First the good news: people who list their homes on Airbnb will now be able to report their rental earnings as income when they apply to refinance their homes via Fannie Mae, Quicken Loans, Citizens Bank and Better Mortgage. In the past, lenders haven’t recognized money coming in through Airbnb as income on mortgage applications.
“For the first time, hosts in the U.S. will be able to work with participating lenders to recognize Airbnb home sharing income from their primary residence as part of their mortgage refinancing application,” Airbnb said in a blog post.
This only applies to home refinancing, not to first-time mortgage applicants. Airbnb didn’t answer questions about the reasoning behind this.
Airbnb will provide hosts with an “Airbnb Proof of Income” form when they apply via these lenders.
“We are very excited to be collaborating with the leader in home-sharing and tech-driven property rentals. Airbnb and Quicken Loans are firmly aligned to drive innovation in the real estate industry to dramatically improve and simplify client experience, as well as saving homeowners time and money,” QuickenLoans CEO Jay Farner said in a statement.
At the same time, Airbnb faced a setback in Detroit. A zoning rule that was passed in 2017 went into effect this week, Curbed reported, barring many residents from listing their homes on Airbnb.

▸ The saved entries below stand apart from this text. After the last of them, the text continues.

(** C2, as the code has it. [copyFile(A, B)] and [copyFile(B, A)] on two
    distinct keys, issued together. Source-then-destination is an order
    per call, not one order for all calls: when each call takes its source
    lock before the other asks for its destination, both wait for ever,
    whatever runs afterwards; when one call runs to its end before the
    other starts, both settle and the table is empty again. *)
Theorem reversed_copies_can_deadlock (d : Disk) (A B : string) :
  resolve A <> resolve B ->
  let w0 := initial d [CopyFile A B; CopyFile B A] in
  (forall w',
     rtc step (run_schedule [0; 1; 0; 1]%nat w0) w' ->
     tasks w' = [(CopyFile A B, AwaitTimer2 (resolve A) (resolve B));
                 (CopyFile B A, AwaitTimer2 (resolve B) (resolve A))])
  /\ (exists r0 r1 d',
        run_schedule [0; 0; 0; 0; 1; 1; 1; 1]%nat w0
        = World (Store ∅ d') [(CopyFile A B, Settled r0); (CopyFile B A, Settled r1)]).
Proof.
  intros Hne w0. split.
  - intros w' Hreach. unfold w0 in Hreach.
    rewrite crossed_copies_schedule in Hreach by done.
    eapply crossed_copies_stuck in Hreach; simpl; try done.
    + rewrite lookup_insert_ne, lookup_insert_eq by done. eauto.
    + rewrite lookup_insert_eq. eauto.
  - change [0; 0; 0; 0; 1; 1; 1; 1]%nat with (replicate 4 0%nat ++ replicate 4 1%nat)%list.
    unfold run_schedule. rewrite fold_left_app.
    fold (run_schedule (replicate 4 0%nat) w0).
    destruct (run_copyFile A B (shared w0)) as [r0 Hr0];
      [apply lookup_empty..|done|].
    erewrite (run_schedule_alone 4 0 _ _ w0) by (done || exact Hr0).
    set (w1 := World _ _).
    fold (run_schedule (replicate 4 1%nat) w1).
    destruct (run_copyFile B A (shared w1)) as [r1 Hr1];
      [apply lookup_empty..|done|].
    erewrite (run_schedule_alone 4 1 _ _ w1) by (done || exact Hr1).
    by eexists _, _, _.
Qed.

(** ** Two small schedules, run symbolically *)

(** Two single-path calls on one key: the first is scheduled as far as
    its filesystem call, the second finds the entry and waits. *)
Lemma contended_schedule (d : Disk) (c0 c1 : call) (p0 p1 : string)
    {A0 A1} (io0 : string -> Disk -> outcome A0 * Disk) ret0 prefix0
    (io1 : string -> Disk -> outcome A1 * Disk) ret1 prefix1 :
  resume c0 = locked p0 io0 ret0 prefix0 ->
  resume c1 = locked p1 io1 ret1 prefix1 ->
  resolve p1 = resolve p0 ->
  run_schedule [0; 1; 0; 1]%nat (initial d [c0; c1])
  = World (Store (<[resolve p0 := true]> ∅) d)
      [(c0, AwaitIO (resolve p0)); (c1, AwaitTimer (resolve p0))].
Proof using Type.
  intros H0 H1 Hkey. unfold run_schedule, initial, fire. simpl.
  rewrite H0. simpl. unfold acquireLock, path_resolve, acquireLock_loop. rewrite lookup_empty.
  simpl. rewrite H1. simpl. unfold acquireLock, path_resolve, acquireLock_loop.
  rewrite Hkey, lookup_insert_eq. simpl. rewrite H0. simpl. rewrite H1. simpl.
  unfold acquireLock_loop. by rewrite lookup_insert_eq.
Qed.

(** One single-path call, scheduled as far as its filesystem call, and the
    transition that ends it. *)
Lemma lone_schedule (d : Disk) (c : call) (p : string)
    {A} (io : string -> Disk -> outcome A * Disk) ret prefix :
  resume c = locked p io ret prefix ->
  run_schedule [0; 0]%nat (initial d [c])
  = World (Store (<[resolve p := true]> ∅) d) [(c, AwaitIO (resolve p))]
  /\ fire 0 (World (Store (<[resolve p := true]> ∅) d) [(c, AwaitIO (resolve p))])
     = World (Store ∅ (io (resolve p) d).2)
         [(c, Settled (rethrow (io (resolve p) d).1 ret prefix p))].
Proof.
  intros Hc. split.
  - unfold run_schedule, initial, fire. simpl.
    rewrite Hc. simpl. unfold acquireLock, path_resolve, acquireLock_loop. rewrite lookup_empty.
    simpl. by rewrite Hc.
  - unfold fire. simpl. rewrite Hc. simpl.
    destruct (io (resolve p) d) as [r d']. simpl.
    rewrite releaseLock_canonical. by rewrite delete_insert_id.
Qed.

But unlike other cities where legislation banning short-term rentals has gone up for a vote after months of animosity, this regulation took effect without any public debate or intense opposition against Airbnb.
The rule came from Detroit’s Zoning Board, not through a city council ordinance. The city council seems to have approved the zoning rule as a formality without much attention paid to its effects.
Compared to a city like New York, where politicians and the hotel industry have come hard at Airbnb, criticizing its effects on the housing market and quality of life for residents, Detroit has been outright welcoming to the short-term rental platform.
Detroit’s mayor appeared in an Airbnb promotional video, citing the platform’s benefits for residents who live in Detroit’s historic, large houses.
Residents started receiving cease and desist letters in the past few weeks before the rule took effect. One letter posted by Curbed specifically warns a resident to “discontinue use as an Airbnb” — not just as a short-term rental.
The regulation bans paid overnight guests in R1 and R2 zoning districts in the city — districts zoned by Detroit as a single-family residential district and two-family residential district, respectively. That’s where many Airbnb listings in the city are. Denser areas made up of apartment buildings aren’t affected.
“We’re very disappointed by this turn of events. Airbnb has served as an economic engine for middle-class Detroiters, many of whom rely on the supplemental income to stay in their homes. We hope that the city listens to our host community and permits home sharing in these residential zones,” Airbnb said in a statement.